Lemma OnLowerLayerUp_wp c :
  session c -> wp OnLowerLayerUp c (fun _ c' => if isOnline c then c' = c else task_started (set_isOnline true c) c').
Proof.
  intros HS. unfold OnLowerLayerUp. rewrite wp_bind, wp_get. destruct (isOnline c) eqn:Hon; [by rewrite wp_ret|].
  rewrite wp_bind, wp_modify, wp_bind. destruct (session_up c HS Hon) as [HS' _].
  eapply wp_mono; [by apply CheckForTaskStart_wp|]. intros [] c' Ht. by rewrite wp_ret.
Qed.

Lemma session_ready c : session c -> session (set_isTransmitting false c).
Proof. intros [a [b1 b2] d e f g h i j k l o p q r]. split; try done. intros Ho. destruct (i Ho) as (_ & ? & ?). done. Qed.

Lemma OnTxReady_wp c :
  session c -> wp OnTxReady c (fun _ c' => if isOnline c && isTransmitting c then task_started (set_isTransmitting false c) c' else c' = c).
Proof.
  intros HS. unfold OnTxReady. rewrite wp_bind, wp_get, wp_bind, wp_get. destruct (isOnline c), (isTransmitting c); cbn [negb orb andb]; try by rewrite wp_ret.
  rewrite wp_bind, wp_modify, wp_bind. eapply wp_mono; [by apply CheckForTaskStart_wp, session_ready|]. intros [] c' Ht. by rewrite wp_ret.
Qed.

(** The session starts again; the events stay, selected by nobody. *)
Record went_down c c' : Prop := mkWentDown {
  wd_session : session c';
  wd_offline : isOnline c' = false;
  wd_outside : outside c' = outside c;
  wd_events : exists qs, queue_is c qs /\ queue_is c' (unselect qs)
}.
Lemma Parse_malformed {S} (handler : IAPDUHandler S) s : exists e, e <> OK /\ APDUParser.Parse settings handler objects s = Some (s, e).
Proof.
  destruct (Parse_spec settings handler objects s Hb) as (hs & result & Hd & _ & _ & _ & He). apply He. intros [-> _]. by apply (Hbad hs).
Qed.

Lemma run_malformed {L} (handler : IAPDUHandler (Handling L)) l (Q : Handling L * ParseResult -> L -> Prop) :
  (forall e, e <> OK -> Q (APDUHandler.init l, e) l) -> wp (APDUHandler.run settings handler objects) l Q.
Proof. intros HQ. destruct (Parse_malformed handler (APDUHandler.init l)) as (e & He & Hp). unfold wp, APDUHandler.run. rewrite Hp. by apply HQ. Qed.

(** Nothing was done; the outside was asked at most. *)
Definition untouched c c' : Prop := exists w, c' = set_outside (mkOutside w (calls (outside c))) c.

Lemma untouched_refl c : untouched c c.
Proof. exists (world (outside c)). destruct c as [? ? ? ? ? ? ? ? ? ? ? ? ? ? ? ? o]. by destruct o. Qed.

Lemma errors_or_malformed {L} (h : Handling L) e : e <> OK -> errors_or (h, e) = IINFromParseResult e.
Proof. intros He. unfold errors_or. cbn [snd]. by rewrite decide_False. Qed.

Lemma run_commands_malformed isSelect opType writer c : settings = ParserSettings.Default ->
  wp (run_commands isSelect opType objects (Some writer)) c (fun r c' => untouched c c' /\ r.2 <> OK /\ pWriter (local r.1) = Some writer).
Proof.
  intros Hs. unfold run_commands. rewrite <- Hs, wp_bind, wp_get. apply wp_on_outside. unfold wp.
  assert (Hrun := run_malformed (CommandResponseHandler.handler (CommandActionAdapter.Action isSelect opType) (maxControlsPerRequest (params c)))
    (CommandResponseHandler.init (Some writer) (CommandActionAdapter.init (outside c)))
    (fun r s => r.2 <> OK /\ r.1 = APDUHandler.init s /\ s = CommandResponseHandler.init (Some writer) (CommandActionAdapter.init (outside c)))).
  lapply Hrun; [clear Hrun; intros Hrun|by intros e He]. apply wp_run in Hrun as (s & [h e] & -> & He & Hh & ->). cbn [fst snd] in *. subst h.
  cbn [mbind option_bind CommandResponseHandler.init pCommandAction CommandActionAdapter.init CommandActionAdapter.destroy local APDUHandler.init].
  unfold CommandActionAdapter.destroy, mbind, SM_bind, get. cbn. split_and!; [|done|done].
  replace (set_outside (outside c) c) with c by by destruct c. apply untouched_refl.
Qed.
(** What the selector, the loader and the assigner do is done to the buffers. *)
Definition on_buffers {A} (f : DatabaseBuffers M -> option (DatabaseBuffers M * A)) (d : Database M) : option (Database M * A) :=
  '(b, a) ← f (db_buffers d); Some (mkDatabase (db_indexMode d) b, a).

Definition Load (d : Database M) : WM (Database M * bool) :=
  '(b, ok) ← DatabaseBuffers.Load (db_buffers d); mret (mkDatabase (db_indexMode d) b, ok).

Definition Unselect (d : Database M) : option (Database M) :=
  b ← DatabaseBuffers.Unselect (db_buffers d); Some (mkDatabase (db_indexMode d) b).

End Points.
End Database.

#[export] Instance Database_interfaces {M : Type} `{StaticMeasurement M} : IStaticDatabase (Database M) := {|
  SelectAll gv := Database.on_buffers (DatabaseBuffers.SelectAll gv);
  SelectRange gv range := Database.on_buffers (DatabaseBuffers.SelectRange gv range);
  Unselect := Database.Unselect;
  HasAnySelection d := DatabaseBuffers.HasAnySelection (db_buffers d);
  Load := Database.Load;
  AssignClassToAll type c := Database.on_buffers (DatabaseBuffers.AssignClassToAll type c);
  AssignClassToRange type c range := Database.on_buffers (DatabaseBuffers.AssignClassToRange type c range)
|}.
____
Starting at the first line and ending at the last, retype the entries above.

Answer section —
Lemma OnLowerLayerUp_wp c :
  session c -> wp OnLowerLayerUp c (fun _ c' => if isOnline c then c' = c else task_started (set_isOnline true c) c').
Proof.
  intros HS. unfold OnLowerLayerUp. rewrite wp_bind, wp_get. destruct (isOnline c) eqn:Hon; [by rewrite wp_ret|].
  rewrite wp_bind, wp_modify, wp_bind. destruct (session_up c HS Hon) as [HS' _].
  eapply wp_mono; [by apply CheckForTaskStart_wp|]. intros [] c' Ht. by rewrite wp_ret.
Qed.

Lemma session_ready c : session c -> session (set_isTransmitting false c).
Proof. intros [a [b1 b2] d e f g h i j k l o p q r]. split; try done. intros Ho. destruct (i Ho) as (_ & ? & ?). done. Qed.

Lemma OnTxReady_wp c :
  session c -> wp OnTxReady c (fun _ c' => if isOnline c && isTransmitting c then task_started (set_isTransmitting false c) c' else c' = c).
Proof.
  intros HS. unfold OnTxReady. rewrite wp_bind, wp_get, wp_bind, wp_get. destruct (isOnline c), (isTransmitting c); cbn [negb orb andb]; try by rewrite wp_ret.
  rewrite wp_bind, wp_modify, wp_bind. eapply wp_mono; [by apply CheckForTaskStart_wp, session_ready|]. intros [] c' Ht. by rewrite wp_ret.
Qed.

(** The session starts again; the events stay, selected by nobody. *)
Record went_down c c' : Prop := mkWentDown {
  wd_session : session c';
  wd_offline : isOnline c' = false;
  wd_outside : outside c' = outside c;
  wd_events : exists qs, queue_is c qs /\ queue_is c' (unselect qs)
}.
Lemma Parse_malformed {S} (handler : IAPDUHandler S) s : exists e, e <> OK /\ APDUParser.Parse settings handler objects s = Some (s, e).
Proof.
  destruct (Parse_spec settings handler objects s Hb) as (hs & result & Hd & _ & _ & _ & He). apply He. intros [-> _]. by apply (Hbad hs).
Qed.

Lemma run_malformed {L} (handler : IAPDUHandler (Handling L)) l (Q : Handling L * ParseResult -> L -> Prop) :
  (forall e, e <> OK -> Q (APDUHandler.init l, e) l) -> wp (APDUHandler.run settings handler objects) l Q.
Proof. intros HQ. destruct (Parse_malformed handler (APDUHandler.init l)) as (e & He & Hp). unfold wp, APDUHandler.run. rewrite Hp. by apply HQ. Qed.

(** Nothing was done; the outside was asked at most. *)
Definition untouched c c' : Prop := exists w, c' = set_outside (mkOutside w (calls (outside c))) c.

Lemma untouched_refl c : untouched c c.
Proof. exists (world (outside c)). destruct c as [? ? ? ? ? ? ? ? ? ? ? ? ? ? ? ? o]. by destruct o. Qed.

Lemma errors_or_malformed {L} (h : Handling L) e : e <> OK -> errors_or (h, e) = IINFromParseResult e.
Proof. intros He. unfold errors_or. cbn [snd]. by rewrite decide_False. Qed.

Lemma run_commands_malformed isSelect opType writer c : settings = ParserSettings.Default ->
  wp (run_commands isSelect opType objects (Some writer)) c (fun r c' => untouched c c' /\ r.2 <> OK /\ pWriter (local r.1) = Some writer).
Proof.
  intros Hs. unfold run_commands. rewrite <- Hs, wp_bind, wp_get. apply wp_on_outside. unfold wp.
  assert (Hrun := run_malformed (CommandResponseHandler.handler (CommandActionAdapter.Action isSelect opType) (maxControlsPerRequest (params c)))
    (CommandResponseHandler.init (Some writer) (CommandActionAdapter.init (outside c)))
    (fun r s => r.2 <> OK /\ r.1 = APDUHandler.init s /\ s = CommandResponseHandler.init (Some writer) (CommandActionAdapter.init (outside c)))).
  lapply Hrun; [clear Hrun; intros Hrun|by intros e He]. apply wp_run in Hrun as (s & [h e] & -> & He & Hh & ->). cbn [fst snd] in *. subst h.
  cbn [mbind option_bind CommandResponseHandler.init pCommandAction CommandActionAdapter.init CommandActionAdapter.destroy local APDUHandler.init].
  unfold CommandActionAdapter.destroy, mbind, SM_bind, get. cbn. split_and!; [|done|done].
  replace (set_outside (outside c) c) with c by by destruct c. apply untouched_refl.
Qed.
(** What the selector, the loader and the assigner do is done to the buffers. *)
Definition on_buffers {A} (f : DatabaseBuffers M -> option (DatabaseBuffers M * A)) (d : Database M) : option (Database M * A) :=
  '(b, a) ← f (db_buffers d); Some (mkDatabase (db_indexMode d) b, a).

Definition Load (d : Database M) : WM (Database M * bool) :=
  '(b, ok) ← DatabaseBuffers.Load (db_buffers d); mret (mkDatabase (db_indexMode d) b, ok).

Definition Unselect (d : Database M) : option (Database M) :=
  b ← DatabaseBuffers.Unselect (db_buffers d); Some (mkDatabase (db_indexMode d) b).

End Points.
End Database.

#[export] Instance Database_interfaces {M : Type} `{StaticMeasurement M} : IStaticDatabase (Database M) := {|
  SelectAll gv := Database.on_buffers (DatabaseBuffers.SelectAll gv);
  SelectRange gv range := Database.on_buffers (DatabaseBuffers.SelectRange gv range);
  Unselect := Database.Unselect;
  HasAnySelection d := DatabaseBuffers.HasAnySelection (db_buffers d);
  Load := Database.Load;
  AssignClassToAll type c := Database.on_buffers (DatabaseBuffers.AssignClassToAll type c);
  AssignClassToRange type c range := Database.on_buffers (DatabaseBuffers.AssignClassToRange type c range)
|}.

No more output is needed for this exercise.